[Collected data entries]
╔══
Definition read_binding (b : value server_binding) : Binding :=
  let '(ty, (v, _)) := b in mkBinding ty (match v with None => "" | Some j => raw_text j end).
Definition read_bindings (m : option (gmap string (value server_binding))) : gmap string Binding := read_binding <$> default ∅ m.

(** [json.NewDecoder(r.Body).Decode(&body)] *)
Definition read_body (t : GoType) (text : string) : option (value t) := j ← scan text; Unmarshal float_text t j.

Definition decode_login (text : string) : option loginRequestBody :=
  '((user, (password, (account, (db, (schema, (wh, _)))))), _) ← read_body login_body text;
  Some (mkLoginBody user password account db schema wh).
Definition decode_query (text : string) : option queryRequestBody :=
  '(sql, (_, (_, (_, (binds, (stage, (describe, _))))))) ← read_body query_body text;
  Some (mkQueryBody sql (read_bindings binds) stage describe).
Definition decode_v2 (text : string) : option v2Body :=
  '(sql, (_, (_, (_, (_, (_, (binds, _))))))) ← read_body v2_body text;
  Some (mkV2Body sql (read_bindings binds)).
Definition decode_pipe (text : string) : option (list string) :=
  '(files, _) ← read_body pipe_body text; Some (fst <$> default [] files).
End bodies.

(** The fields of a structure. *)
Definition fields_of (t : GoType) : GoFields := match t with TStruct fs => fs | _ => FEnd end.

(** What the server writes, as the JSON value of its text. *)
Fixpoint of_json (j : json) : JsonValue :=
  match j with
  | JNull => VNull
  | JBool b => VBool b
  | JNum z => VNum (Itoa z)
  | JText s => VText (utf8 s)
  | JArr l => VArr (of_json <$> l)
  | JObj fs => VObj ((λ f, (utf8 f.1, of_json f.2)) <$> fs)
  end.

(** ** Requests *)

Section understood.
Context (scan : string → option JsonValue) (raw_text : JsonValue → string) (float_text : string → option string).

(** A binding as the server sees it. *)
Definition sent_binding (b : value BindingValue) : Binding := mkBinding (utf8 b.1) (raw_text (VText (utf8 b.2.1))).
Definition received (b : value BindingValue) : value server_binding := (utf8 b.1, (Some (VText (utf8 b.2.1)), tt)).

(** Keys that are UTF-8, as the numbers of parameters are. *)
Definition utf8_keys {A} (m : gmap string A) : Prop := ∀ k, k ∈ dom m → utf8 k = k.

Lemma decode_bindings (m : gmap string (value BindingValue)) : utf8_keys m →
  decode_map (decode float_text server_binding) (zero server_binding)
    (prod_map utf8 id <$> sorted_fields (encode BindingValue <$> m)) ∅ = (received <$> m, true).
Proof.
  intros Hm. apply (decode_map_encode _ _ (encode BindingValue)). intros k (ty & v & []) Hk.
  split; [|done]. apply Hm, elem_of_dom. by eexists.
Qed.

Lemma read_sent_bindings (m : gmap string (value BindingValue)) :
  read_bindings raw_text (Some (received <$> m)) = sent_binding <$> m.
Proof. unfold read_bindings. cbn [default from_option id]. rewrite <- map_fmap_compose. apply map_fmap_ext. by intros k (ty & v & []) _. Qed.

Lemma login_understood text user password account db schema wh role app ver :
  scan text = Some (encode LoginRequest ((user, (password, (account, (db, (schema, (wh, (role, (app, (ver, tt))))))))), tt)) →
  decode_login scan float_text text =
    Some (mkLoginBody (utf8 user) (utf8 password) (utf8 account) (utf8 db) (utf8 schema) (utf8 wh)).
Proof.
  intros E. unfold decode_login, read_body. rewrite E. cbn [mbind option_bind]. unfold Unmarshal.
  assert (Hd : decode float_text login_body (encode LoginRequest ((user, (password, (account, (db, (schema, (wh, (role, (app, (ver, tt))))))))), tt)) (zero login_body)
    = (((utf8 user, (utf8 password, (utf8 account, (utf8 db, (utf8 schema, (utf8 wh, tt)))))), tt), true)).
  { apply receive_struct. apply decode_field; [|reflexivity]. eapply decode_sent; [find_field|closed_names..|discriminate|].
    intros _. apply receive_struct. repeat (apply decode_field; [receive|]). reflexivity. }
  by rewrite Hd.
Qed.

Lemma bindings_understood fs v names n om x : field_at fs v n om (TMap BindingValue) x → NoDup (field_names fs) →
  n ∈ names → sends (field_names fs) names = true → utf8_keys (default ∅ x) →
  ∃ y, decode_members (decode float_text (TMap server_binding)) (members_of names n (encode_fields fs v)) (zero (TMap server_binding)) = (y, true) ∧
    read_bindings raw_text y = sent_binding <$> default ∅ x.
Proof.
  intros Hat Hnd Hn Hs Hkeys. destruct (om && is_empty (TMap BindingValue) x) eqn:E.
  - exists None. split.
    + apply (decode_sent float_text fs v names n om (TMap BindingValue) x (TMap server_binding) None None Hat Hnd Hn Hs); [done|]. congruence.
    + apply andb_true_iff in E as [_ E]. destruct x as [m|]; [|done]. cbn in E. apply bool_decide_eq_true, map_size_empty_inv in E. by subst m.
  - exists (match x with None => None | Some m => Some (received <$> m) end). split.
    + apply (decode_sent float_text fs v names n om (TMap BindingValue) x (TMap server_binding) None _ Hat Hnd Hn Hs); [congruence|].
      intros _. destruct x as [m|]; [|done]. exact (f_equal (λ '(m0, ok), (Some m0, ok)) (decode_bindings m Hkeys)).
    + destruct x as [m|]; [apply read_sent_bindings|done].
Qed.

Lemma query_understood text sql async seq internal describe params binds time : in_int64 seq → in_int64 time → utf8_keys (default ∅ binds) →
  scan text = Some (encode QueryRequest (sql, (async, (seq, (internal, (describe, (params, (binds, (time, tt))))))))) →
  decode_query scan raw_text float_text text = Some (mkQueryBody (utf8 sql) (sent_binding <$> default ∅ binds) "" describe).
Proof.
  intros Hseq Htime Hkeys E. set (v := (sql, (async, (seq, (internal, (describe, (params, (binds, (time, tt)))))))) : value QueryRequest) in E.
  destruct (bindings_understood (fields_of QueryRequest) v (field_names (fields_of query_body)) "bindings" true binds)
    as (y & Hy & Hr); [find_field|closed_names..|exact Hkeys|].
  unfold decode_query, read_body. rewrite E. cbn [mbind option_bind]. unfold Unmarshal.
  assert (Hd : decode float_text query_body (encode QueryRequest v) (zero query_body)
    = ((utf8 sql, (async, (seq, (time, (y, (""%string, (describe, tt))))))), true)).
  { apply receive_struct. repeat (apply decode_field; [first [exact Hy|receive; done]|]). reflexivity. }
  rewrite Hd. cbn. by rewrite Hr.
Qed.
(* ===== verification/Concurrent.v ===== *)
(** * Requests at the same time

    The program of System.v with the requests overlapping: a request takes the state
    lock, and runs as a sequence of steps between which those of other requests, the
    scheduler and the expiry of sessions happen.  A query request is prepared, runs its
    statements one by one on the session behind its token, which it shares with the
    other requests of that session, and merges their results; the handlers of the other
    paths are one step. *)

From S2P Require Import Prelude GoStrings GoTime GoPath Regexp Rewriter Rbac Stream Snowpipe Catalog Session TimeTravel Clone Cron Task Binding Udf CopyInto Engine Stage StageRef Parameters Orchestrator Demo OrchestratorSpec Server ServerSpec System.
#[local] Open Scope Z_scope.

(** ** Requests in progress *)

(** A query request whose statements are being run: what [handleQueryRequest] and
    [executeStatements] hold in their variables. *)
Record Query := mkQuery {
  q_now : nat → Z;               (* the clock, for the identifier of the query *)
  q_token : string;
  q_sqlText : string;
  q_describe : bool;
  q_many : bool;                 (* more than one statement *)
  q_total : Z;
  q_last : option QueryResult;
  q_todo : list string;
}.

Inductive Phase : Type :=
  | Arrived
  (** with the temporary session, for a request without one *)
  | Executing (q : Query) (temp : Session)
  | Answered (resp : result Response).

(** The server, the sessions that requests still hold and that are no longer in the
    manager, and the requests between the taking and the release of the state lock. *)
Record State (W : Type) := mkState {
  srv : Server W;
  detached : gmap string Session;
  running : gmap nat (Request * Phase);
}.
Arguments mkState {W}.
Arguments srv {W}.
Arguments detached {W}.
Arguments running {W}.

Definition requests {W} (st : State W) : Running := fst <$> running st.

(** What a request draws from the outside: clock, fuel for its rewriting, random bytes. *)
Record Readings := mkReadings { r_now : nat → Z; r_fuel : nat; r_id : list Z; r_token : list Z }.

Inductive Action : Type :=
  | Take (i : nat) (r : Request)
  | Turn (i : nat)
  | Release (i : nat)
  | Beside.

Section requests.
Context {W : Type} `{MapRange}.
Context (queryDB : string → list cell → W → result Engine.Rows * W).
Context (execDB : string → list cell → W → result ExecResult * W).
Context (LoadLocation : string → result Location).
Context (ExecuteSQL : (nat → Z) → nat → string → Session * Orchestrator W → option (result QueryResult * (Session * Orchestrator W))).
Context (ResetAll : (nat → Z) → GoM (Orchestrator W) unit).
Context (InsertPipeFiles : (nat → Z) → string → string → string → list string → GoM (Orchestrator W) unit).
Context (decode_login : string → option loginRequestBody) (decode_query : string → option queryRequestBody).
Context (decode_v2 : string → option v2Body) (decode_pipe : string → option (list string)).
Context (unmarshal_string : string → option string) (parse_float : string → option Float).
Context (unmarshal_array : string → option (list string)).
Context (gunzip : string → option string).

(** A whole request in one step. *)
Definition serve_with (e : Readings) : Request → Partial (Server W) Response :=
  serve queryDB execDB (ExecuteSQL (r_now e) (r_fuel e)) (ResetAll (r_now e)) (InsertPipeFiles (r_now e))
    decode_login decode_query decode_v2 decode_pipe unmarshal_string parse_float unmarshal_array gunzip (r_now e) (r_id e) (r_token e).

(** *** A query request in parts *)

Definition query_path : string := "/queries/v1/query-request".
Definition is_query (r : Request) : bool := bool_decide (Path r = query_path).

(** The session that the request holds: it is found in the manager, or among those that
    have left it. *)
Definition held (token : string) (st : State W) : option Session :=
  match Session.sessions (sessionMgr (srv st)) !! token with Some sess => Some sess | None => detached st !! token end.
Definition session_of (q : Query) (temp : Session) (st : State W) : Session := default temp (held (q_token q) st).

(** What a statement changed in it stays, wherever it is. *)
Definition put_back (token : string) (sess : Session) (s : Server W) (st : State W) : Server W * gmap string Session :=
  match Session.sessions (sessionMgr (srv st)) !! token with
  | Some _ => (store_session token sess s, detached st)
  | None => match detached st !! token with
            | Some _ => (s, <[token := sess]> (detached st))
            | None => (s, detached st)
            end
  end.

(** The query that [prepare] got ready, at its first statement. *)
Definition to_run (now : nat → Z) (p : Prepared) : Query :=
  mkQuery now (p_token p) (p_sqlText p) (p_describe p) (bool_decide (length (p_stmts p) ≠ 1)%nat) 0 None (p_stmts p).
╚══
WHAT YOU HAVE TO DO – The reply must be a number and nothing more: the count of lines above that contain the word "done".

SOLUTION FOR THIS TASK – 6